Based on this, I need to figure out how to do two things:

1.  Calculate the difference of each transaction, related to the one before it AND record/capture the difference. (An array, list, dictionary -- I don't care.) 
2.  Starting with the very first line/entry, count the first (x number) and average (x).  I can obtain a "Happy medium" for what the gradient/delta is between sets of 100 over the course of the aggregate.

   ie:
   ---
   Entries 1-100 = (eventualPlottedAvgTotalA)
   Entries 101-200 = (eventualPlottedAvgTotalB)
   Entries 201-300 = (eventualPlottedAvgTotalC)
   Entries 301-400 = (eventualPlottedAvgTotalD)

>From what I can tell, I don't need to indefinitely store the values, only pass them as they are processed (in order) to the plotter.
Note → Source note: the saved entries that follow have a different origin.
(* ===== verification/SemRWLock.v ===== *)
(** * The read/write lock of the registry (src/misc/semRWLock.c)

    A lock that processes share: a set of two System V semaphores, and in every process a
    structure that counts how often the process has locked it.  A system call is a
    point at which other processes run, so that a function of the module is a tree of its calls to
    [semop()] ([call]); the processes that take turns are a step
    relation, in which a process can be killed at any point.  The kernel then undoes what
    the process did to the semaphores with [SEM_UNDO]. *)

From S2P Require Import Prelude.

Definition RWL_SUCCESS : Z := 0.
Definition RWL_INVALID : Z := 1.
Definition RWL_EXIST : Z := 2.
Definition RWL_SYSTEM : Z := 3.

(** ** semop(2) *)

Inductive sem_num := SI_LOCK | SI_NUM_READERS.

#[global] Instance sem_num_eq_dec : EqDecision sem_num.
Proof. solve_decision. Defined.

Record sembuf := Sembuf { sb_num : sem_num; sb_op : Z; sb_undo : bool }.

#[global] Instance sembuf_eq_dec : EqDecision sembuf.
Proof. solve_decision. Defined.

(** One number for each of the two semaphores: their values, or what is to be added to
    them when a process ends ("semadj"). *)
Record semset := Semset { sv_lock : Z; sv_readers : Z }.

#[global] Instance semset_eq_dec : EqDecision semset.
Proof. solve_decision. Defined.

Definition sem_val (v : semset) (n : sem_num) : Z := match n with SI_LOCK => sv_lock v | SI_NUM_READERS => sv_readers v end.
Definition sem_add (v : semset) (n : sem_num) (z : Z) : semset :=
  match n with
  | SI_LOCK => Semset (sv_lock v + z) (sv_readers v)
  | SI_NUM_READERS => Semset (sv_lock v) (sv_readers v + z)
  end.

(** One operation on the values [v] by a process with the adjustments [adj]; [None]: it has
    to wait. *)
Definition sem_do (o : sembuf) (s : semset * semset) : option (semset * semset) :=
  let '(v, adj) := s in
  let go := if sb_op o =? 0 then sem_val v (sb_num o) =? 0 else 0 <=? sem_val v (sb_num o) + sb_op o in
  if go then Some (sem_add v (sb_num o) (sb_op o), if sb_undo o then sem_add adj (sb_num o) (- sb_op o) else adj)
  else None.

(** All operations, or none. *)
Fixpoint semop (ops : list sembuf) (s : semset * semset) : option (semset * semset) :=
  match ops with
  | [] => Some s
  | o :: ops => match sem_do o s with None => None | Some s => semop ops s end
  end.

(** ** The operations of the module *)

Definition acquireLock : sembuf := Sembuf SI_LOCK (-1) true.
Definition releaseLock : sembuf := Sembuf SI_LOCK 1 true.

Definition writeLockOps : list sembuf := [acquireLock; Sembuf SI_NUM_READERS 0 false].
Definition readLockOps : list sembuf := [acquireLock; Sembuf SI_NUM_READERS 1 true].
Definition shareOps : list sembuf := [releaseLock].
Definition writeUnlockOps : list sembuf := [releaseLock].
Definition readUnlockOps : list sembuf := [Sembuf SI_NUM_READERS (-1) true].

(** [struct srwl_Lock], for the only set of semaphores. *)
Record srwl_Lock := Lock { isValid : bool; lk_pid : Z; numReadLocks : Z; numWriteLocks : Z }.

(** A run of a function up to its next call of [semop()], which returns 0 or -1. *)
Inductive call (A : Type) := Return (a : A) | Semop (ops : list sembuf) (k : bool → call A).
Arguments Return {A} a.
Arguments Semop {A} ops k.

(** [pid] is the process that calls. *)
Definition vet (lock : srwl_Lock) (pid : Z) : Z * srwl_Lock :=
  if negb (isValid lock) then (RWL_INVALID, lock)
  else if negb (pid =? lk_pid lock) then (RWL_SUCCESS, Lock (isValid lock) pid 0 0)
  else (RWL_SUCCESS, lock).

Definition set_reads (l : srwl_Lock) (n : Z) : srwl_Lock := Lock (isValid l) (lk_pid l) n (numWriteLocks l).
Definition set_writes (l : srwl_Lock) (n : Z) : srwl_Lock := Lock (isValid l) (lk_pid l) (numReadLocks l) n.

Definition srwl_writeLock (lock : srwl_Lock) (pid : Z) : call (Z * srwl_Lock) :=
  let '(status, lock) := vet lock pid in
  if status =? RWL_SUCCESS then
    if 0 <? numReadLocks lock then Return (RWL_EXIST, lock)
    else if 0 <? numWriteLocks lock then
      Return (RWL_SUCCESS, set_writes lock (u32 (numWriteLocks lock + 1)))
    else Semop writeLockOps (λ ok,
      if ok then Return (RWL_SUCCESS, set_writes lock 1) else Return (RWL_SYSTEM, lock))
  else Return (status, lock).

Definition srwl_readLock (lock : srwl_Lock) (pid : Z) : call (Z * srwl_Lock) :=
  let '(status, lock) := vet lock pid in
  if status =? RWL_SUCCESS then
    if 0 <? numWriteLocks lock then Return (RWL_EXIST, lock)
    else if 0 <? numReadLocks lock then
      Return (RWL_SUCCESS, set_reads lock (u32 (numReadLocks lock + 1)))
    else Semop readLockOps (λ ok,
      if ok then Semop shareOps (λ ok,
        if ok then Return (RWL_SUCCESS, set_reads lock 1) else Return (RWL_SYSTEM, lock))
      else Return (RWL_SYSTEM, lock))
  else Return (status, lock).

Definition srwl_unlock (lock : srwl_Lock) (pid : Z) : call (Z * srwl_Lock) :=
  let '(status, lock) := vet lock pid in
  if status =? RWL_SUCCESS then
    if 1 <? numWriteLocks lock then Return (status, set_writes lock (numWriteLocks lock - 1))
    else if 1 =? numWriteLocks lock then
      Semop writeUnlockOps (λ ok,
        if ok then Return (status, set_writes lock (numWriteLocks lock - 1)) else Return (RWL_SYSTEM, lock))
    else if 1 <? numReadLocks lock then Return (status, set_reads lock (numReadLocks lock - 1))
    else if 1 =? numReadLocks lock then
      Semop readUnlockOps (λ ok,
        if ok then Return (status, set_reads lock (numReadLocks lock - 1)) else Return (RWL_SYSTEM, lock))
    else Return (status, lock)
  else Return (status, lock).

(** The structure is [None] when it is freed. *)
Definition srwl_free (lock : option srwl_Lock) (pid : Z) : Z * option srwl_Lock :=
  match lock with
  | None => (RWL_SUCCESS, None)
  | Some lock =>
      let '(status, lock) := vet lock pid in
      if status =? RWL_SUCCESS then
        if negb (0 =? numWriteLocks lock) || negb (0 =? numReadLocks lock) then (RWL_EXIST, Some lock)
        else (RWL_SUCCESS, None)
      else (status, Some lock)
  end.

(** [sem] is the set of the key, if there is one; [del], [ok] and [set] say whether
    [semctl(IPC_RMID)], [semget()] and [semctl(SETALL)] succeed.  A set that exists is
    deleted first. *)
Definition createLock (sem : option semset) (del ok set : bool) : Z * option semset :=
  match (if del then None else sem) with
  | Some v => (RWL_SYSTEM, Some v)
  | None => if ok && set then (RWL_SUCCESS, Some (Semset 1 0)) else (RWL_SYSTEM, None)
  end.

Definition getLock (sem : option semset) : Z :=
  match sem with None => RWL_EXIST | Some _ => RWL_SUCCESS end.

(** [mem]: there is memory for the structure. *)
Definition initLock (create : bool) (sem : option semset) (pid : Z) (mem del ok set : bool) :
    Z * option srwl_Lock * option semset :=
  if negb mem then (RWL_SYSTEM, None, sem)
  else
    let '(status, sem) := if create then createLock sem del ok set else (getLock sem, sem) in
    if negb (RWL_SUCCESS =? status) then (status, None, sem)
    else (status, Some (Lock true pid 0 0), sem).

(** [rmid]: [semctl(IPC_RMID)] succeeds.  The structure is [None] when it is freed. *)
Definition srwl_delete (lock : srwl_Lock) (pid : Z) (sem : option semset) (rmid : bool) :
    Z * option srwl_Lock * option semset :=
  let '(status, lock) := vet lock pid in
  if status =? RWL_SUCCESS then
    match sem with
    | Some _ => if rmid then (RWL_SUCCESS, None, None) else (RWL_SYSTEM, Some lock, sem)
    | None => (RWL_SYSTEM, Some lock, sem)
    end
  else (status, Some lock, sem).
I have tried the following example to sum a range of 5 entries from the above list of 5 (which works), but I don't know how to dynamically pass the 5 at a time until completion, all the while retaining the calculated averages which will ultimately be passed to pyplot at a later time/date.

What I have been able to figure out thus far is below.  

ex:

   Python 2.7.3 (default, Jul 24 2012, 10:05:38) 
   [GCC 4.7.0 20120507 (Red Hat 4.7.0-5)] on linux2
   Type "help", "copyright", "credits" or "license" for more information.
   >>> plottedTotalA = ['173', '1685', '1152', '253', '1623']
   >>> sum(float(t) for t in plottedTotalA)
   4886.0

I received 2 answers from SO, but was unable to fully capture what they were trying to tell me.  Unfortunately, I might need a "baby-step" / "Barney-style" mentor who is willing to guide me on this.  I hope this makes sense to someone out there, and thank you in advance for any help that you can provide.  I apologize in advance for being so thick if its uber-EZ.